**What needs to be done**
Scan the entries for lines with the word "Import" and copy those lines.

**Input data**
★ ★ ★ ★ ★
(** * GSCore: the protocol engine of the Gainspan Serial2WiFi driver

    A shallow embedding of [src/GSModule/GSCore.cpp].  Integers of the C++
    code are values of [Z] with the wrap-around of their type written out,
    byte buffers are [list Z], the object's fields form the record [GSCore]
    and every member function that reads the transport or re-enters the
    receive state machine is a computation of the monad [M].  Diagnostic
    printing to the [debug] stream is left out: it never changes a field. *)

From Stdlib Require Import ZArith List Bool Lia Ascii String.
From stdpp Require Import base list.
Import ListNotations.
Local Open Scope Z_scope.

(** ** Characters and fixed-width integers *)

Definition ch (a : ascii) : Z := Z.of_N (N_of_ascii a).

Definition bytes_of_string (s : string) : list Z :=
  map ch (list_ascii_of_string s).

Definition u8 (x : Z) : Z := x mod 256.
Definition u16 (x : Z) : Z := x mod 65536.
Definition u32 (x : Z) : Z := x mod 4294967296.

(** [p[i]] for a pointer [p] into a modelled buffer; a read beyond the
    modelled bytes yields 0. *)
Definition byte_at (buf : list Z) (i : Z) : Z :=
  if i <? 0 then 0 else default 0 (buf !! Z.to_nat i).

(** [buf + n] *)
Definition advance (buf : list Z) (n : Z) : list Z := drop (Z.to_nat n) buf.
(** * ng-yandex-map: the binding layer between Angular components and the map SDK

    A shallow embedding of the repository's glue code:
    - [Js]: the JavaScript values and the object heap the components mutate;
    - [Rx]: the [take] operator the map component pipes [initMap] through;
    - [NgModule]: [AngularYandexMapsModule.forRoot];
    - [Ng]: the framework's [SimpleChange];
    - [YandexMap]: [YandexMapComponent] (lifecycle, input combination,
      registration of content children with the map service);
    - [Clusterer]: [YaClustererDirective] (creation, option forwarding,
      child registration, SDK event re-emission);
    - [Control]: [YaControlDirective], as far as its test suite fixes it.

    Calls that leave the wrapper (map service, SDK constructors and setters,
    console) are recorded in traces; the theorems are about those traces and
    about the heap the calls observe. *)

From Stdlib Require Import ZArith NArith.
From Stdlib Require HexadecimalString HexadecimalPos HexadecimalN.
From stdpp Require Import base strings list gmap.

Local Open Scope string_scope.
Local Open Scope list_scope.

(** ** JavaScript values and objects *)

Module Js.

(** Object identity: a heap location. *)
Abbreviation loc := positive (only parsing).

(** Numbers are kept as integers: none of the modelled code computes with
    them, it only stores, forwards and tests them for truthiness. *)
Inductive value :=
| VUndefined
| VNull
| VBool (b : bool)
| VNum (n : Z)
| VStr (s : string)
| VRef (l : loc).

#[global] Instance value_eq_dec : EqDecision value.
Proof. solve_decision. Defined.

(** [ToBoolean]: what [if (v)] and [!v] test.  Objects are always truthy. *)
Definition truthy (v : value) : bool :=
  match v with
  | VUndefined | VNull => false
  | VBool b => b
  | VNum n => negb (n =? 0)%Z
  | VStr s => negb (String.eqb s "")
  | VRef _ => true
  end.

(** An object is its own properties; the heap maps identities to objects.
    A property can be present with value [undefined], which differs from
    an absent property. *)
Abbreviation object := (gmap string value) (only parsing).
Abbreviation heap := (gmap positive (gmap string value)) (only parsing).

Definition fields (h : heap) (l : loc) : object := default ∅ (h !! l).

(** [o.k = v] *)
Definition set (h : heap) (l : loc) (k : string) (v : value) : heap :=
  <[l := <[k := v]> (fields h l)]> h.

(** [{}] : a new object, distinct from every object of the heap. *)
Definition alloc (h : heap) : loc * heap :=
  let l := fresh (dom h) in (l, <[l := ∅]> h).

End Js.

(** ** The rxjs [take] operator *)

Module Rx.

(** State of a [TakeSubscriber]: [count] values seen so far out of
    [total]; [stopped] once it has completed and unsubscribed. *)
Record TakeSubscriber := {
  total : nat;
  count : nat;
  stopped : bool;
}.

Definition take (n : nat) : TakeSubscriber :=
  {| total := n; count := 0; stopped := (n =? 0)%nat |}.

(** A value arrives from the source.  The boolean tells whether it is
    passed on to the destination; the subscriber completes with the
    [total]-th value. *)
Definition next (s : TakeSubscriber) : bool * TakeSubscriber :=
  if stopped s then (false, s)
  else
    let c := S (count s) in
    if (c <=? total s)%nat
    then (true, {| total := total s; count := c; stopped := (c =? total s)%nat |})
    else (false, {| total := total s; count := c; stopped := stopped s |}).

End Rx.

(** ** Module registration: [AngularYandexMapsModule.forRoot] *)

Module NgModule.
(* ===== verification/_CoqProject ===== *)
-Q . S2P
Prelude.v
JsString.v
Crypto.v
Users.v
UsersSpec.v
Auth.v
Strategy.v
Http.v
Async.v
(** C13: after registering with password [p], [login] succeeds with
    password [q] exactly when [q] and [p] agree on their first 72 bytes
    (bcrypt reads no more); for passwords of at most 72 bytes, exactly
    when [q = p]. *)
Theorem login_password_bound dto salt t s r s1 e q t' :
  register dto salt t s = (Ok r, s1) ->
  normalizeEmail e = normalizeEmail (reg_email dto) ->
  (is_ok (fst (login (mkLoginDto e q) t' s1)) = true <->
     bcrypt_input q = bcrypt_input (reg_password dto)) /\
  ((String.length q <= 72)%nat -> (String.length (reg_password dto) <= 72)%nat ->
     is_ok (fst (login (mkLoginDto e q) t' s1)) = true <-> q = reg_password dto).
Proof.
  intros Hr He. rewrite login_run. simpl. rewrite (register_Ok_find _ _ _ _ _ _ _ Hr He).
  simpl. rewrite bcrypt_compare_hash.
  destruct (String.eqb_spec (bcrypt_input q) (bcrypt_input (reg_password dto))) as [Heq|Hne];
    simpl; split; try done.
  - intros Hq Hp. rewrite !bcrypt_input_short in Heq by done. done.
  - intros Hq Hp. split; [done|]. intros ->. done.
Qed.


End WithLibraries.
★ ★ ★ ★ ★
**Exercise output**
From Stdlib Require Import ZArith List Bool Lia Ascii String.
From stdpp Require Import base list.
Import ListNotations.
From Stdlib Require Import ZArith NArith.
From stdpp Require Import base strings list gmap.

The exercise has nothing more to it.